(** * 20_llm_large_language_model: text preprocessing and the decode loop

    A shallow embedding of [preprocess_text] and [generate_text] from
    [20_llm_large_language_model.ipynb].

    - Python integers are [Z]; lists are [list]; a [dict] is an association
      list in insertion order with unique keys (the order matters for
      [Counter.most_common] and for the inverse vocabulary).
    - Python's slices, [range], list repetition and [str.join] are written
      out with the behaviour CPython gives them for negative and
      out-of-range indices.
    - NumPy arrays of floats are lists of real numbers: rounding, overflow
      and NaN are not modelled.  A Python exception is [None].
    - NLTK's [word_tokenize], [str.lower] and the trained Keras model are
      parameters of the development. *)

From Stdlib Require Import ZArith List String Ascii Bool Lia Reals Lra.
From Stdlib Require Import Permutation Sorted.
Import ListNotations.

Local Open Scope Z_scope.

(** ** Python primitives *)

Module Py.

Section Lists.
Context {A : Type}.

(** [len(l)] *)
Definition len (l : list A) : Z := Z.of_nat (List.length l).

(** Index adjustment of a slice bound (CPython's [PySlice_AdjustIndices]
    for step 1): a negative bound counts from the end, then the bound is
    clamped to [0 .. len]. *)
Definition adjust_index (n i : Z) : Z :=
  if i <? 0 then Z.max (i + n) 0 else Z.min i n.

(** [l[start:stop]]; [None] is an omitted bound. *)
Definition slice (l : list A) (start stop : option Z) : list A :=
  let n := len l in
  let a := match start with None => 0 | Some i => adjust_index n i end in
  let b := match stop with None => n | Some j => adjust_index n j end in
  firstn (Z.to_nat (b - a)) (skipn (Z.to_nat a) l).

(** [[x] * n]: empty when [n <= 0]. *)
Definition replicate (x : A) (n : Z) : list A := repeat x (Z.to_nat n).

(** [enumerate(l)] *)
Fixpoint enumerate_from (i : Z) (l : list A) : list (Z * A) :=
  match l with
  | [] => []
  | x :: l' => (i, x) :: enumerate_from (i + 1) l'
  end.

Definition enumerate (l : list A) : list (Z * A) := enumerate_from 0 l.

(** [l[-1]]: an [IndexError] on the empty list. *)
Definition last_item (l : list A) : option A :=
  match l with
  | [] => None
  | x :: l' => Some (last l' x)
  end.
End Lists.

(** [range(start, stop, step)]; a zero step raises [ValueError]. *)
Definition range_len (start stop step : Z) : Z :=
  if (0 <? step) && (start <? stop) then 1 + (stop - 1 - start) / step
  else if (step <? 0) && (stop <? start) then 1 + (start - 1 - stop) / (- step)
  else 0.

Definition range (start stop step : Z) : option (list Z) :=
  if step =? 0 then None
  else Some (map (fun k => start + Z.of_nat k * step)
                 (seq 0 (Z.to_nat (range_len start stop step)))).

(** A [dict]: association list, keys unique, in insertion order. *)
Definition dict (K V : Type) : Type := list (K * V).

Section Dict.
Context {K V : Type}.
Variable eqb : K -> K -> bool.

Fixpoint lookup (d : dict K V) (k : K) : option V :=
  match d with
  | [] => None
  | (k', v) :: d' => if eqb k' k then Some v else lookup d' k
  end.

(** [d.get(k, default)] *)
Definition get (d : dict K V) (k : K) (default : V) : V :=
  match lookup d k with
  | Some v => v
  | None => default
  end.

(** [d[k] = v]: an existing key keeps its place, a new key goes last. *)
Fixpoint set (d : dict K V) (k : K) (v : V) : dict K V :=
  match d with
  | [] => [(k, v)]
  | (k', v') :: d' =>
      if eqb k' k then (k', v) :: d' else (k', v') :: set d' k v
  end.

(** [d.items()] *)
Definition items (d : dict K V) : list (K * V) := d.

Definition keys (d : dict K V) : list K := map fst d.
Definition values (d : dict K V) : list V := map snd d.
End Dict.

(** [sep.join(l)] *)
Fixpoint join (sep : string) (l : list string) : string :=
  match l with
  | [] => EmptyString
  | [w] => w
  | w :: l' => (w ++ sep ++ join sep l')%string
  end.

(** [collections.Counter(l)]: counts in first-seen order. *)
Fixpoint bump (d : dict string Z) (w : string) : dict string Z :=
  match d with
  | [] => [(w, 1)]
  | (w', c) :: d' =>
      if String.eqb w' w then (w', c + 1) :: d' else (w', c) :: bump d' w
  end.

# # # # # # #

## Exercise details
Each line of the listing is to be duplicated exactly as it appears.

## Response
(** * 20_llm_large_language_model: text preprocessing and the decode loop

    A shallow embedding of [preprocess_text] and [generate_text] from
    [20_llm_large_language_model.ipynb].

    - Python integers are [Z]; lists are [list]; a [dict] is an association
      list in insertion order with unique keys (the order matters for
      [Counter.most_common] and for the inverse vocabulary).
    - Python's slices, [range], list repetition and [str.join] are written
      out with the behaviour CPython gives them for negative and
      out-of-range indices.
    - NumPy arrays of floats are lists of real numbers: rounding, overflow
      and NaN are not modelled.  A Python exception is [None].
    - NLTK's [word_tokenize], [str.lower] and the trained Keras model are
      parameters of the development. *)

From Stdlib Require Import ZArith List String Ascii Bool Lia Reals Lra.
From Stdlib Require Import Permutation Sorted.
Import ListNotations.

Local Open Scope Z_scope.

(** ** Python primitives *)

Module Py.

Section Lists.
Context {A : Type}.

(** [len(l)] *)
Definition len (l : list A) : Z := Z.of_nat (List.length l).

(** Index adjustment of a slice bound (CPython's [PySlice_AdjustIndices]
    for step 1): a negative bound counts from the end, then the bound is
    clamped to [0 .. len]. *)
Definition adjust_index (n i : Z) : Z :=
  if i <? 0 then Z.max (i + n) 0 else Z.min i n.

(** [l[start:stop]]; [None] is an omitted bound. *)
Definition slice (l : list A) (start stop : option Z) : list A :=
  let n := len l in
  let a := match start with None => 0 | Some i => adjust_index n i end in
  let b := match stop with None => n | Some j => adjust_index n j end in
  firstn (Z.to_nat (b - a)) (skipn (Z.to_nat a) l).

(** [[x] * n]: empty when [n <= 0]. *)
Definition replicate (x : A) (n : Z) : list A := repeat x (Z.to_nat n).

(** [enumerate(l)] *)
Fixpoint enumerate_from (i : Z) (l : list A) : list (Z * A) :=
  match l with
  | [] => []
  | x :: l' => (i, x) :: enumerate_from (i + 1) l'
  end.

Definition enumerate (l : list A) : list (Z * A) := enumerate_from 0 l.

(** [l[-1]]: an [IndexError] on the empty list. *)
Definition last_item (l : list A) : option A :=
  match l with
  | [] => None
  | x :: l' => Some (last l' x)
  end.
End Lists.

(** [range(start, stop, step)]; a zero step raises [ValueError]. *)
Definition range_len (start stop step : Z) : Z :=
  if (0 <? step) && (start <? stop) then 1 + (stop - 1 - start) / step
  else if (step <? 0) && (stop <? start) then 1 + (start - 1 - stop) / (- step)
  else 0.

Definition range (start stop step : Z) : option (list Z) :=
  if step =? 0 then None
  else Some (map (fun k => start + Z.of_nat k * step)
                 (seq 0 (Z.to_nat (range_len start stop step)))).

(** A [dict]: association list, keys unique, in insertion order. *)
Definition dict (K V : Type) : Type := list (K * V).

Section Dict.
Context {K V : Type}.
Variable eqb : K -> K -> bool.

Fixpoint lookup (d : dict K V) (k : K) : option V :=
  match d with
  | [] => None
  | (k', v) :: d' => if eqb k' k then Some v else lookup d' k
  end.

(** [d.get(k, default)] *)
Definition get (d : dict K V) (k : K) (default : V) : V :=
  match lookup d k with
  | Some v => v
  | None => default
  end.

(** [d[k] = v]: an existing key keeps its place, a new key goes last. *)
Fixpoint set (d : dict K V) (k : K) (v : V) : dict K V :=
  match d with
  | [] => [(k, v)]
  | (k', v') :: d' =>
      if eqb k' k then (k', v) :: d' else (k', v') :: set d' k v
  end.

(** [d.items()] *)
Definition items (d : dict K V) : list (K * V) := d.

Definition keys (d : dict K V) : list K := map fst d.
Definition values (d : dict K V) : list V := map snd d.
End Dict.

(** [sep.join(l)] *)
Fixpoint join (sep : string) (l : list string) : string :=
  match l with
  | [] => EmptyString
  | [w] => w
  | w :: l' => (w ++ sep ++ join sep l')%string
  end.

(** [collections.Counter(l)]: counts in first-seen order. *)
Fixpoint bump (d : dict string Z) (w : string) : dict string Z :=
  match d with
  | [] => [(w, 1)]
  | (w', c) :: d' =>
      if String.eqb w' w then (w', c + 1) :: d' else (w', c) :: bump d' w
  end.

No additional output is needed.